Es besteht kein Zweifel, dass wir unmöglich als Mitbürger desselben Staates friedlich nebeneinander leben könnten, wenn wir nicht dem Recht auf persönliche Rache abschwören und Bestrafungen dem Staat überlassen würden. Ansonsten würden auch wir unter den Bedingungen ständiger Kriegsführung leben, wie sie in den meisten nichtstaatlichen Gesellschaften herrschen. Aber selbst bei uns im Westen, die wir vom Staat Genugtuung erhalten, wenn uns Unrecht widerfahren ist, bleiben wegen des Mangels an persönlicher Wiedergutmachung quälende Gefühle zurück. Einer meiner Freunde, dessen Schwester von Räubern ermordet wurde, ist selbst heute, nach Jahrzehnten, noch wütend, obwohl der Staat die Täter verhaftete, verurteilte und ins Gefängnis brachte.
Als Staatsbürger leben wir also in einem Dilemma, das wir uns nicht eingestehen können. Der Anspruch des Staates, als einzige Instanz das Recht zur Bestrafung zu haben, ist für ein Leben in Frieden und Sicherheit unverzichtbar. Dieser Vorteil hat aber für uns einen hohen persönlichen Preis. Durch meine Gespräche mit Neuguineern habe ich begriffen, was wir aufgeben, indem wir die Justiz dem Staat überlassen. Um uns dazu zu veranlassen, hämmern Staatsgesellschaften und die mit ihnen verbundenen Religionen und moralischen Instanzen uns ständig ein, es sei etwas Schlechtes, nach Rache zu streben. Während also das Ausleben von Rachegefühlen verhindert werden muss, sollte es nicht nur erlaubt werden, diese Gefühle anzuerkennen, sondern man sollte uns sogar dazu ermutigen. Für die engen Angehörigen oder Freunde eines Menschen, der getötet wurde oder ernsthaftes Unrecht erlitten hat, und auch für die Opfer des Unrechts selbst sind solche Gefühle natürlich und stark. Viele Staatsregierungen unternehmen den Versuch, den Angehörigen von Verbrechensopfern eine gewisse persönliche Genugtuung zu verschaffen: Sie dürfen beim Prozess gegen den Angeklagten anwesend sein; in manchen Fällen ist es ihnen gestattet, sich an den Richter oder die Geschworenen zu wenden (Kapitel 2 ); sie können sich im System der wiederherstellenden Justiz (Kapitel 2 ) privat mit dem Verbrecher treffen, oder sie dürfen sogar bei der Hinrichtung des Mörders eines geliebten Menschen zusehen.

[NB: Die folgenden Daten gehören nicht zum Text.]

(** The routine that walks a queue and asserts its counts. *)
Definition bench_walk (setup : M -> option (Queue * M)) (num_chains num_descriptors : usize) (m : M)
    : option M :=
  x ← setup m;
  y ← walk_queue x;
  match y with
  | (_, m, Ok (n, k)) => if (n =? num_chains) && (k =? num_descriptors) then Some m else None
  | (_, Err _) => None
  end.

Fixpoint add_used_times (n : nat) : RM (Queue * M) Error unit :=
  match n with
  | O => mret tt
  | S n => _ ← unwrapped (add_used 123 0x1000); add_used_times n
  end.

Definition bench_add_used (m : M) : option M :=
  x ← empty_queue m;
  y ← add_used_times 128 x;
  Some (snd (fst y)).

(** The benchmarks [benchmark_queue] registers. *)
Inductive Bench : Type :=
| SingleChain (indirect : bool)
| MultipleChains (indirect : bool)
| AddUsed.

(** One iteration of a benchmark: its setup and its routine. *)
Definition bench_queue (b : Bench) (m : M) : option M :=
  match b with
  | SingleChain indirect => bench_walk (queue_with_chains 1 128 indirect) 1 128 m
  | MultipleChains indirect => bench_walk (queue_with_chains 128 1 indirect) 128 128 m
  | AddUsed => bench_add_used m
  end.
End Benches.

(** ** The chains [build_chain] stores *)

(** The descriptors of a chain of [len]: constant buffers, linked. *)
Definition blank : Descriptor := descriptor_new 0x1000 0x1000 0 0.
Definition blank_chain (i : Z) (len : nat) : list Descriptor := linked i (replicate len blank).

Lemma length_blank_chain i len : length (blank_chain i len) = len.
Proof. unfold blank_chain. by rewrite length_linked, length_replicate. Qed.

Lemma blank_chain_total i len : total_len (blank_chain i len) = 0x1000 * Z.of_nat len.
Proof.
  unfold blank_chain. rewrite linked_total_len. induction len as [|len IH]; [done|].
  cbn [replicate]. unfold total_len in *. cbn [foldr]. rewrite IH. cbn [d_len blank descriptor_new]. lia.
Qed.

Lemma blank_chain_wf i len : 0 <= i -> i + Z.of_nat len <= 2 ^ 16 ->
  Forall descriptor_wf (blank_chain i len).
Proof. intros Hi Hl. apply linked_wf; [done|by rewrite length_replicate|by apply Forall_replicate]. Qed.

Lemma blank_chain_cons i len :
  blank_chain i (S len) =
    chain_desc (match len with O => None | S _ => Some (i + 1) end) :: blank_chain (i + 1) len.
Proof. by destruct len. Qed.

Section ChainFacts.
Context {M : Type} `{GML : GuestMemoryLaws M}.
Implicit Types (m : M) (mq : MockSplitQueue).

Lemma stored_kept m m' tbl i ds :
  stored m tbl i ds ->
  (forall x, tbl + 16 * i <= x < tbl + 16 * (i + Z.of_nat (length ds)) -> peek m' x = peek m x) ->
  stored m' tbl i ds.
Proof.
  intros Hs Hx k d Hk. eapply read_descriptor_kept; [by apply Hs|]. intros x Hr. apply Hx.
  pose proof (lookup_lt_Some _ _ _ Hk). lia.
Qed.

Lemma store_chain_blank tbl n free len : forall i m,
  0 <= tbl -> 0 <= i -> i + Z.of_nat len <= n -> n < 2 ^ 16 -> tbl + 16 * n < 2 ^ 64 ->
  range_mapped m tbl (16 * n) ->
  exists m', store_chain (mk_table (mk_array_ref tbl n) n free)
      (Z.of_nat <$> seq (Z.to_nat i) len) m = Some (m', Ok tt) /\
    same_layout m m' /\ stored m' tbl i (blank_chain i len) /\
    forall x, ~ (tbl + 16 * i <= x < tbl + 16 * (i + Z.of_nat len)) -> peek m' x = peek m x.
Proof.
  induction len as [|len IH]; intros i m Ht Hi Hl Hn H64 Hm.
  { exists m. split; [done|]. split; [apply same_layout_refl|]. split; [|done].
    intros k d Hk. destruct k; discriminate Hk. }
  rewrite blank_chain_cons. set (d := chain_desc _).
  assert (descriptor_wf d) as Hd.
  { pose proof (blank_chain_wf i (S len) Hi ltac:(lia)) as Hw. rewrite blank_chain_cons in Hw. by inversion Hw. }
  destruct (table_store_spec m tbl n free i d) as (m1 & Hst & Hly & Hrd & Hout); [done|lia|lia|done|done|].
  destruct (IH (i + 1) m1) as (m2 & Hr & Hly2 & Hst2 & Hout2); try done; try lia.
  { by eapply same_layout_mapped. }
  exists m2. cbn [seq]. rewrite fmap_cons, Z2Nat.id by done. cbn [store_chain].
  assert (chain_desc (head (Z.of_nat <$> seq (S (Z.to_nat i)) len)) = d) as ->.
  { destruct len; [done|]. cbn [seq]. rewrite fmap_cons. cbn [head]. unfold d. do 2 f_equal. lia. }
  rewrite rm_bind_unfold, Hst. replace (S (Z.to_nat i)) with (Z.to_nat (i + 1)) by lia.
  split; [done|]. split; [by eapply same_layout_trans|]. split.
  - intros [|k] x Hx; simplify_eq/=.
    + rewrite Z.add_0_r. eapply read_descriptor_kept; [exact Hrd|]. intros y Hy. apply Hout2. lia.
    + specialize (Hst2 k x Hx). rewrite <- Hst2. f_equal. lia.
  - intros x Hx. rewrite Hout2, Hout by lia. done.
Qed.

(** [build_chain] on a new table stores the chain from entry 0 on. *)
Lemma build_chain_blank tbl n len m :
  0 <= tbl -> 0 < len <= n -> n < 2 ^ 16 -> tbl + 16 * n < 2 ^ 64 -> range_mapped m tbl (16 * n) ->
  exists m', build_chain (table_new tbl n) len m = Some (m', Ok 0) /\
    same_layout m m' /\ stored m' tbl 0 (blank_chain 0 (Z.to_nat len)) /\
    forall x, ~ (tbl <= x < tbl + 16 * len) -> peek m' x = peek m x.
Proof.
  intros Ht Hl Hn H64 Hm. unfold build_chain, table_new. cbn [dt_free_descriptors].
  rewrite rev_involutive, <- fmap_take, take_seq, Nat.min_l by lia.
  rewrite length_fmap, length_seq, Z2Nat.id, Z.eqb_refl by lia. cbn [negb].
  destruct (store_chain_blank tbl n (rev (Z.of_nat <$> seq 0 (Z.to_nat n))) (Z.to_nat len) 0 m)
    as (m' & Hr & Hly & Hst & Hout); try done; try lia.
  exists m'. change (Z.to_nat 0) with 0%nat in Hr. rewrite rm_bind_unfold, Hr.
  split; [|split; [done|split; [done|intros x Hx; apply Hout; lia]]].
  destruct (Z.to_nat len) eqn:He; [lia|]. done.
Qed.
(** ** Queues *)

(** The device takes the configuration of queue [i], which is [q]. *)
Definition configuring d (i : nat) (q : Queue) : Prop :=
  device_status d = negotiated_status /\ queue_select d = Z.of_nat i /\
  v_queues (borrow d) !! i = Some q.

(** Fields apart from the queues and their selector. *)
Definition queues_apart {A} (g : VirtioConfig -> A) : Prop :=
  (forall v c, g (with_queues v c) = g c) /\ (forall v c, g (with_queue_select v c) = g c).

Lemma update_configuring f d i q :
  configuring d i q -> exists d', update_queue_field f d = d' /\ configuring d' i (f q) /\
    borrow d' = with_queues (<[i := f q]> (v_queues (borrow d))) (borrow d).
Proof.
  intros (Hs & Hsel & Hq). eexists. split; [done|].
  unfold update_queue_field, check_device_status. rewrite Hs. simpl.
  unfold selected_queue_mut, queue_mut, queue. rewrite Hsel, Nat2Z.id, Hq.
  unfold configuring, device_status, queue_select. rewrite law_borrow_mut. split; [|done].
  split; [exact Hs|]. split; [exact Hsel|]. simpl. rewrite list_lookup_insert_eq; [done|].
  by eapply lookup_lt_Some.
Qed.

(** A sequence of writes, each of which sets a field of the selected queue. *)
Lemma fields_written ws fs :
  Forall2 (fun w f => forall d, mmio_write (fst w) (snd w) d = Some (update_queue_field f d)) ws fs ->
  forall d i q, configuring d i q ->
  exists d', mmio_writes ws d = Some d' /\ configuring d' i (foldl (fun q f => f q) q fs) /\
    borrow d' = with_queues (<[i := foldl (fun q f => f q) q fs]> (v_queues (borrow d))) (borrow d).
Proof.
  induction 1 as [|[o data] f ws fs Hw _ IH]; intros d i q Hc; simpl in *.
  - exists d. split; [done|]. split; [done|]. destruct Hc as (_ & _ & Hq).
    rewrite list_insert_id by done. by destruct (borrow d).
  - rewrite Hw. destruct (update_configuring f d i q Hc) as (d1 & -> & Hc1 & Hb1).
    destruct (IH d1 i (f q) Hc1) as (d2 & Hr & Hc2 & Hb2). exists d2. split; [done|]. split; [done|].
    rewrite Hb2, Hb1. simpl. by rewrite list_insert_insert_eq.
Qed.

Lemma field_writes_set c q : config_ok q c ->
  Forall2 (fun w f => forall d : D, mmio_write (fst w) (snd w) d = Some (update_queue_field f d))
    (field_writes c) (field_setters c).
Proof.
  intros (Hs & _ & _ & _).
  assert (forall a, in_u 32 (low_half a) /\ in_u 32 (upper_half a)) as Hh
    by (intros a; split; by apply in_u_wrap).
  assert (in_u 32 (qc_size c)) as Hs32.
  { unfold in_u in *. change (2 ^ 16) with 65536 in Hs. change (2 ^ 32) with 4294967296. lia. }
  unfold field_writes, field_setters.
  repeat constructor; intros d; cbn [fst snd]; rewrite mmio_write_reg by (done || apply Hh); try done.
  unfold write_register. simpl. by rewrite wrap_small.
Qed.

(** One queue. *)
Lemma queue_written i c d q :
  device_status d = negotiated_status -> v_queues (borrow d) !! i = Some q -> queue_wf q ->
  config_ok q c -> Z.of_nat i < 2 ^ 16 ->
  exists d', mmio_writes ((VIRTIO_MMIO_QUEUE_SEL, reg (Z.of_nat i)) :: field_writes c) d = Some d' /\
    v_queues (borrow d') = <[i := configured c q]> (v_queues (borrow d)) /\
    forall A (g : VirtioConfig -> A), queues_apart g -> g (borrow d') = g (borrow d).
Proof.
  intros Hs Hq Hwf Hc Hi. cbn [mmio_writes].
  assert (in_u 16 (Z.of_nat i)) as H16 by (unfold in_u; lia).
  assert (in_u 32 (Z.of_nat i)) as H32.
  { unfold in_u. change (2 ^ 16) with 65536 in Hi. change (2 ^ 32) with 4294967296. lia. }
  rewrite mmio_write_reg by done.
  change (write_register VIRTIO_MMIO_QUEUE_SEL (Z.of_nat i) d) with
    (Some (set_queue_select (wrap 16 (Z.of_nat i)) d)).
  rewrite (wrap_small 16 (Z.of_nat i)) by done.
  set (d1 := set_queue_select (Z.of_nat i) d).
  assert (borrow d1 = with_queue_select (Z.of_nat i) (borrow d)) as E1 by apply law_borrow_mut.
  destruct (fields_written _ _ (field_writes_set c q Hc) d1 i q) as (d2 & Hr & _ & Hb).
  { unfold configuring, device_status, queue_select. rewrite E1. by split_and!. }
  rewrite field_setters_configure in Hb by done. exists d2. split; [exact Hr|].
  rewrite Hb, E1. split; [done|]. by intros A g [-> ->].
Qed.

(** All queues from [i] on. *)
Lemma queues_written cfgs : forall i d,
  device_status d = negotiated_status -> Forall queue_wf (v_queues (borrow d)) ->
  Z.of_nat (length (v_queues (borrow d))) < 2 ^ 16 ->
  (forall k c, cfgs !! k = Some c -> exists q, v_queues (borrow d) !! (i + k)%nat = Some q /\ config_ok q c) ->
  exists d', mmio_writes (queues_writes i cfgs) d = Some d' /\
    device_status d' = negotiated_status /\ driver_features d' = driver_features d /\
    forall j, v_queues (borrow d') !! j =
      (fun q => match (if decide (i <= j)%nat then cfgs !! (j - i)%nat else None) with
                | Some c => configured c q | None => q end) <$> v_queues (borrow d) !! j.
Proof.
  induction cfgs as [|c cfgs IH]; intros i d Hs Hwf Hn Hc.
  { exists d. split; [done|]. split; [done|]. split; [done|]. intros j.
    rewrite lookup_nil. destruct (v_queues (borrow d) !! j); [|done]. simpl. by case_decide. }
  destruct (Hc 0%nat c eq_refl) as (q & Hq & Hqc). rewrite Nat.add_0_r in Hq.
  pose proof (Forall_lookup_1 _ _ _ _ Hwf Hq) as Hqw. pose proof (lookup_lt_Some _ _ _ Hq) as Hlt.
  destruct (queue_written i c d q) as (d1 & Hr1 & Hq1 & Hg1); try done; [lia|].
  destruct (IH (S i) d1) as (d2 & Hr2 & Hs2 & Hf2 & Hq2).
  - unfold device_status. by rewrite (Hg1 _ v_device_status).
  - rewrite Hq1. apply list.Forall_insert; [done|]. by apply configured_wf.
  - by rewrite Hq1, length_insert.
  - intros k c' Hk. destruct (Hc (S k) c' Hk) as (q' & Hq' & Hok). exists q'.
    rewrite Hq1, list_lookup_insert_ne by lia. split; [|done].
    by replace (S i + k)%nat with (i + S k)%nat by lia.
  - exists d2. split.
    { cbn [queues_writes]. rewrite app_comm_cons, mmio_writes_app, Hr1. exact Hr2. }
    split; [done|]. split; [rewrite Hf2; unfold driver_features; by rewrite (Hg1 _ v_driver_features)|].
    intros j. rewrite Hq2, Hq1. destruct (decide (j = i)) as [->|Hne].
    + rewrite list_lookup_insert_eq, Hq by done. simpl.
      rewrite decide_False, decide_True, Nat.sub_diag by lia. done.
    + rewrite list_lookup_insert_ne by done. destruct (v_queues (borrow d) !! j); [|done]. simpl.
      repeat case_decide; try lia; [|done]. by replace (j - i)%nat with (S (j - S i)) by lia.
Qed.
End InitFacts.

(** ** Properties *)

(** C15: a driver that writes the initialisation sequence of the specification to the registers
    of a freshly reset device gets the device it asked for: no write is lost or fails, and
    when the device is activated, its status says FEATURES_OK, the acknowledged features are
    the driver's, and each queue has exactly the size and addresses chosen for it, is ready,
    and uses event indices if and only if they were negotiated or already in use; the device
    ends with DRIVER_OK set exactly when its activation succeeds. *)
Theorem init_configures {D} `{DC : DeviceContract D} (d : D) f cfgs :
  device_inv (borrow d) -> device_status d = RESET ->
  in_u 64 f -> Z.land (unot 64 (device_features d)) f = 0 ->
  Z.of_nat (length (v_queues (borrow d))) < 2 ^ 16 ->
  (forall j c, cfgs !! j = Some c -> exists q, v_queues (borrow d) !! j = Some q /\ config_ok q c) ->
  exists d0,
    device_status d0 = negotiated_status /\ driver_features d0 = f /\
    (forall j, v_queues (borrow d0) !! j = brought_up f cfgs j <$> v_queues (borrow d) !! j) /\
    mmio_writes (init_writes f cfgs) d =
      Some (let '(d1, ok) := activate d0 in
            if ok : bool then set_device_status running_status d1 else d1).
Proof.
  intros Hinv Hs Hf Hoff Hn Hc. destruct Hinv as [_ _ Hdf Hwf _].
  destruct (negotiate d f) as (d1 & Hr1 & Hs1 & Hf1 & Hq1); try done.
  set (ev := fun q => if Z.testbit f VIRTIO_F_RING_EVENT_IDX then set_event_idx true q else q) in Hq1.
  assert (v_queues (borrow d1) = ev <$> v_queues (borrow d)) as Hqs.
  { apply list_eq. intros j. by rewrite Hq1, list_lookup_fmap. }
  assert (forall q, queue_wf q -> queue_wf (ev q)) as Hev.
  { intros q Hq. unfold ev. case_match; [by apply set_event_idx_wf|done]. }
  destruct (queues_written cfgs 0 d1 Hs1) as (d2 & Hr2 & Hs2 & Hf2 & Hq2).
  - rewrite Hqs. apply Forall_fmap. eapply list.Forall_impl; [exact Hwf|]. apply Hev.
  - by rewrite Hqs, length_fmap.
  - intros k c Hk. destruct (Hc k c Hk) as (q & Hq & Hok). exists (ev q).
    rewrite Nat.add_0_l, Hq1, Hq. split; [done|]. unfold ev. by case_match.
  - exists d2. split; [done|]. split; [by rewrite Hf2|]. split.
    + intros j. rewrite Hq2, Hq1, decide_True, Nat.sub_0_r by lia.
      by destruct (v_queues (borrow d) !! j).
    + unfold init_writes. rewrite mmio_writes_app, Hr1, mmio_writes_app, Hr2. cbn [mmio_writes].
      rewrite status_write by done. unfold ack_device_status. rewrite Hs2. simpl.
      by destruct (activate d2) as [d3 []].
Qed.

(** ** Concrete run *)

(** The device of the crate's tests: 16 entries and three addresses above 4 GiB
    for its queue, event indices negotiated. *)
Lemma init_configures_witness :
  let c := mk_queue_config 16 0x100001000 0x100002000 0x100003000 in
  exists d' : Dummy, mmio_writes (init_writes (2 ^ 29) [c]) start = Some d' /\
    device_status d' = 15 /\
    v_queues (borrow d') = [mk_queue 256 0 0 true 0 16 true 0x100001000 0x100002000 0x100003000].
Proof.
  intros c. destruct (init_configures start (2 ^ 29) [c]) as (d0 & Hs & Hf & Hq & Hr).
  - split; try (by vm_compute). constructor; [apply q256_wf|constructor].
  - reflexivity.
  - by vm_compute.
  - by vm_compute.
  - by vm_compute.
  - intros [|j] c' Hj; [|done]. injection Hj as <-. exists q256. split; [done|].
    split; [done|]. split; [by exists 4|]. by split_and!.
  - eexists. split; [exact Hr|]. split; [reflexivity|].
    change (v_queues (borrow d0) = [mk_queue 256 0 0 true 0 16 true 0x100001000 0x100002000 0x100003000]).
    apply list_eq. intros [|j]; rewrite Hq; reflexivity.
Defined.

Wer nicht jahrelang mit Hochlandbewohnern aus Neuguinea gesprochen hat, fragt sich jetzt vielleicht immer noch: Wie ist es gekommen, dass diese Gesellschaften so offensichtlich anders sind als unsere und im Töten einen Genuss und eine Belohnung sehen? Was für verdrehte Ungeheuer sind das, dass sie so unverfroren erklären, es mache ihnen Spaß, Feinde umzubringen?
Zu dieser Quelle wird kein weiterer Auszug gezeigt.